Avanzan en la búsqueda de los restos del escritor

Investigadores trabajan en el convento de las Trinitarias de Madrid en busca del lugar donde estarían los restos de Miguel de Cervantes

MADRID (EFE).- Una vez rastreada la iglesia conventual madrileña donde estarían los restos de Miguel de Cervantes (1547-1616), los investigadores comienzan ahora una nueva etapa: recopilar toda la información para elaborar un mapa tridimensional que señale el punto exacto donde el escritor pudo haber sido enterrado.

Con ese mapa que el equipo de investigadores se dispone a elaborar, Madrid estará más cerca de saber si puede recuperar los restos de uno de sus personajes más universales, que fue soldado, poeta, dramaturgo, novelista y autor de la que se considera la obra cumbre de la literatura española, “El ingenioso hidalgo don Quijote de la Mancha”.

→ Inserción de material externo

(** A row with an address, a row without, a row with an address, and a
    quota of 2: the row without an address does not use the quota. *)
Lemma skip_between_two :
  let ls' := allocate headers [r1; r2; r3] brand_id api_key
               [(list_id, 2%Z)] s in
  let added :=
    "Successfully added on " +:+ today +:+ " to " +:+ list_id in
  heap ls'.1
  = [ <["Status" := added]> r1; <["Status" := "Skipped: No Email"]> r2;
      <["Status" := added]> r3 ]
  ∧ processed_rows_data ls'.1
    = [ row_in_order headers (<["Status" := added]> r1);
        row_in_order headers (<["Status" := added]> r3) ]
  ∧ updated_rows_source ls'.1 = [1]
  ∧ posted ls'.2
    = posted s ++ [ request_for brand_id api_key list_id r1;
                    request_for brand_id api_key list_id r3 ].
Proof.
  intros ls' added. subst ls' added.
  unfold allocate. rewrite (unprocessed_of_three r1 r2 r3 Hs1 Hs2 Hs3).
  unfold for_allocations; simpl foldl. unfold for_body; simpl length.
  destruct (answer_ok (request_for brand_id api_key list_id r1) (world s))
    as (reply1 & w1 & j1 & Hp1 & Ha1).
  destruct (answer_ok (request_for brand_id api_key list_id r3) w1)
    as (reply3 & w3 & j3 & Hp3 & Ha3).
  rewrite while_allocated_turn by (simpl; lia).
  erewrite loop_body_added; [|exact He1|exact Hp1|exact Ha1].
  rewrite while_allocated_turn by (simpl; lia).
  rewrite loop_body_skipped by exact He2.
  rewrite while_allocated_turn by (simpl; lia).
  erewrite loop_body_added; [|exact He3|exact Hp3|exact Ha3].
  rewrite while_allocated_full by (simpl; lia).
  simpl. rewrite !Htoday. split_and!; [done..|by rewrite <-!app_assoc].
Qed.
End EndToEnd.

(** ** The claims *)

(** C1, as the code has it. While a (list identifier, quota) pair is
    processed, the rows taken from the queue are those between the cursor
    before and the cursor after.  Those among them whose trimmed e-mail is
    not empty are sent to BigMailer for this list, one request each and in
    order, and each counts toward the quota whether the call succeeds or
    fails: there are at most [max(0, quota)] of them.  A row skipped for
    its missing e-mail is taken without being counted. *)
Theorem quota_counts_upserts `{Externals}
    headers unprocessed brand_id api_key list_id count l s :
  let ls' := for_body headers unprocessed brand_id api_key (l, s)
               (list_id, count) in
  let taken := take (idx ls'.1 - idx l) (drop (idx l) unprocessed) in
  idx l ≤ idx ls'.1
  ∧ ∃ reqs,
      posted ls'.2 = posted s ++ reqs
      ∧ email <$> reqs
        = filter (λ e, e ≠ "") (email_of (heap l) <$> taken)
      ∧ Forall (λ q, list_ids q = [list_id]) reqs
      ∧ (Z.of_nat (length reqs) ≤ Z.max 0 count)%Z.
Proof.
  intros ls' taken.
  destruct (for_body_counted headers unprocessed brand_id api_key
              list_id count l s)
    as [Hidx _ (reqs & Hpo & Hem & Hlists & _ & Hle)].
  split; [done|]. by exists reqs.
Qed.

(** C1, as stated, fails: with a quota of 1, the pair takes two rows from
    the queue [[{Email: ""}, {Email: "a@x.com"}]]. *)
Lemma quota_exceeded_by_skipped_rows :
  let rows : list Row := [ {["Email" := ""]}; {["Email" := "a@x.com"]} ] in
  let E := Demo.always_ok in
  let ls' :=
    @for_body E ["Email"; "Status"] (unprocessed_of rows) "brand" "key"
      (Demo.locals_141 rows, Demo.start E ∅ ()) ("L", 1%Z) in
  idx ls'.1 - 0 = 2 ∧ ¬ (Z.of_nat (idx ls'.1 - 0) ≤ 1)%Z.
Proof. vm_compute. split; [done|]. by intros ?. Qed.

(** C2, as the code has it. For the queue
    [[{Email: "a@x.com"}, {Email: ""}, {Email: "b@x.com"}]] and the
    allocation [[(ListX, 2)]], when every call succeeds: record 1 is
    processed with the status "Successfully added on <today> to ListX";
    record 2 is retained with the status "Skipped: No Email" and does not
    use the quota; record 3 is taken as the second record of the quota and
    processed too.  [processed] has 2 rows and [retained] has 1. *)
Theorem end_to_end `{Externals} headers brand_id api_key s today :
  (∀ req w, ∃ response w' j,
     requests_post req w = (inl response, w')
     ∧ status_code response = 200%Z ∧ response_json response = inl j) →
  (∀ w, strftime_now w = today) →
  let r1 : Row := {["Email" := "a@x.com"]} in
  let r2 : Row := {["Email" := ""]} in
  let r3 : Row := {["Email" := "b@x.com"]} in
  let added := "Successfully added on " +:+ today +:+ " to ListX" in
  let ls' := allocate headers [r1; r2; r3] brand_id api_key
               [("ListX", 2%Z)] s in
  processed_rows_data ls'.1
  = [ row_in_order headers (<["Status" := added]> r1);
      row_in_order headers (<["Status" := added]> r3) ]
  ∧ new_source_data headers ls'.1
    = [ row_in_order headers (<["Status" := "Skipped: No Email"]> r2) ]
  ∧ updated_rows_source ls'.1 = [1]
  ∧ length (processed_rows_data ls'.1) = 2
  ∧ length (updated_rows_source ls'.1) = 1
  ∧ email <$> drop (length (posted s)) (posted ls'.2)
    = ["a@x.com"; "b@x.com"].
Proof.
  intros Hok Htoday r1 r2 r3 added ls'.
  assert (Hs : ∀ d : Row,
    d !! "Status" = None →
    Py.startswith (Py.get d "Status") "Successfully added" = false).
  { intros d Hd. unfold Py.get. by rewrite Hd. }
  destruct (skip_between_two headers brand_id api_key "ListX" r1 r2 r3 s today
              Hok Htoday (Hs r1 eq_refl) (Hs r2 eq_refl) (Hs r3 eq_refl))
    as (Hheap & Hproc & Hupd & Hpo); [by vm_compute..|].
  fold ls' added in Hheap, Hproc, Hupd, Hpo.
  unfold new_source_data. rewrite Hheap, Hproc, Hupd, Hpo.
  rewrite drop_app_length. by split_and!.
Qed.
Lemma dict_set_keys k v d :
  map fst (dict_set k v d) =
    match dict_lookup k d with
    | Some _ => map fst d
    | None => map fst d ++ [k]
    end.
Proof.
  induction d as [|[k0 v0] d IH]; simpl; [done|].
  destruct (decide (k = k0)) as [->|Hne]; simpl; [done|].
  rewrite IH. by destruct (dict_lookup k d).
Qed.

Lemma dict_pop_keys k d :
  map fst (dict_pop k d) = filter (fun k' => k' <> k) (map fst d).
Proof.
  induction d as [|[k0 v0] d IH]; simpl; [done|].
  rewrite filter_cons. destruct (decide (k = k0)) as [->|Hne].
  - by rewrite decide_False by tauto.
  - rewrite decide_True by congruence. simpl. by rewrite IH.
Qed.

Lemma dict_set_NoDup k v d : NoDup (map fst d) -> NoDup (map fst (dict_set k v d)).
Proof.
  intros Hnd. rewrite dict_set_keys.
  destruct (dict_lookup k d) eqn:Hk; [done|].
  apply NoDup_app. split; [done|]. split; [|apply NoDup_singleton].
  intros k' Hin ->%list_elem_of_singleton. by apply dict_lookup_None in Hk.
Qed.

Lemma dict_pop_NoDup k d : NoDup (map fst d) -> NoDup (map fst (dict_pop k d)).
Proof. intros Hnd. rewrite dict_pop_keys. by apply NoDup_filter. Qed.

Lemma dict_set_Forall (P : K * V -> Prop) k v d :
  Forall P d -> P (k, v) -> Forall P (dict_set k v d).
Proof.
  intros Hd Hkv. induction d as [|[k0 v0] d IH]; simpl.
  - by constructor.
  - apply Forall_cons in Hd as [H0 Hd].
    destruct (decide (k = k0)); constructor; auto.
Qed.

Lemma dict_pop_Forall (P : K * V -> Prop) k d :
  Forall P d -> Forall P (dict_pop k d).
Proof.
  intros Hd. induction d as [|[k0 v0] d IH]; simpl; [done|].
  apply Forall_cons in Hd as [H0 Hd].
  destruct (decide (k = k0)); [auto|constructor; auto].
Qed.

End DictFacts.

Section IngestionFacts.

Variable hypot : Float64.float -> Float64.float -> res Float64.float.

Se sabe que, en cumplimiento de su deseo, Cervantes fue enterrado en la iglesia conventual de las Trinitarias de Madrid, ubicada a sólo unos metros de la casa donde murió, en el ahora denominado Barrio de las Letras, y las principales investigaciones sostienen que sus restos nunca salieron de allí.

Han pasado casi 400 años para que los medios técnicos necesarios y la voluntad de las instituciones se alinearan a fin de comprobar si, después de tanto tiempo, la hipótesis está en lo cierto.

Con ese objetivo, una decena de técnicos supervisados por el georradarista Luis Avial ha rastreado el subsuelo, los muros y la cripta de la iglesia durante tres días y ha obtenido información que ahora servirá para realizar un mapa tridimensional del templo que indique las cavidades secretas donde puede descansar el genio.

El proceso comenzará la próxima semana y permitirá obtener un plano muy detallado del templo -cuya planta es de finales del siglo XVII-, así como de la estructura que tenía la primigenia, de un tamaño más reducido, que data de 1612 y es en la que fue enterrado el escritor.

Sólo con los datos analizados hasta ahora los técnicos ya cumplieron un objetivo importante: saber cómo fue la planta del primer edificio.

“Hemos pasado el georradar varias veces, con distintas antenas según la profundidad que queríamos ver y con la malla, la definición más densa que se ha utilizado nunca en una iglesia en España”, explica Avial, quien se muestra convencido de que, tras el procesado de los datos, la información obtenida será “muy útil y valiosa”.

En una segunda fase los investigadores deberán excavar para recuperar los restos y analizarlos.

Los expertos guardan silencio, pero la exploración de la iglesia actual y los habitáculos aledaños ya ha dado frutos, pues de las indicaciones del radar se extrae una idea de dónde pueden estar, y dónde no, los restos de Cervantes, revela Avial.Las conclusiones definitivas se plasmarán en un informe que se facilitará después al Ayuntamiento de Madrid, que aportó los 12,000 euros de la primera fase del estudio, así como al forense Francisco Etxeberría.Éste, tras obtener los permisos necesarios, se encargaría de dirigir una excavación selectiva y cuidadosa para recuperar en una iglesia que es Bien de Interés Cultural (BIC) los restos óseos que puedan corresponder a los del escritor.Tanto Avial como el historiador Fernando de Prado, los dos principales impulsores del proyecto, dicen estar satisfechos con los resultados obtenidos en estos primeros días de búsqueda, pero piden “paciencia”.

De un vistazo

Trabajo “fácil”

La detección de cavidades y posibles fosas donde podrían reposar los huesos del escritor ha resultado más sencilla de lo esperado gracias al buen estado del suelo del convento.

A 400 años

Si se cumplen los plazos previstos y todo sale según lo deseado, este 2014, dos años antes de la celebración del cuarto centenario de la muerte del escritor, se despejará la incógnita de si sus restos permanecen después de tanto tiempo en la iglesia donde pidió ser enterrado.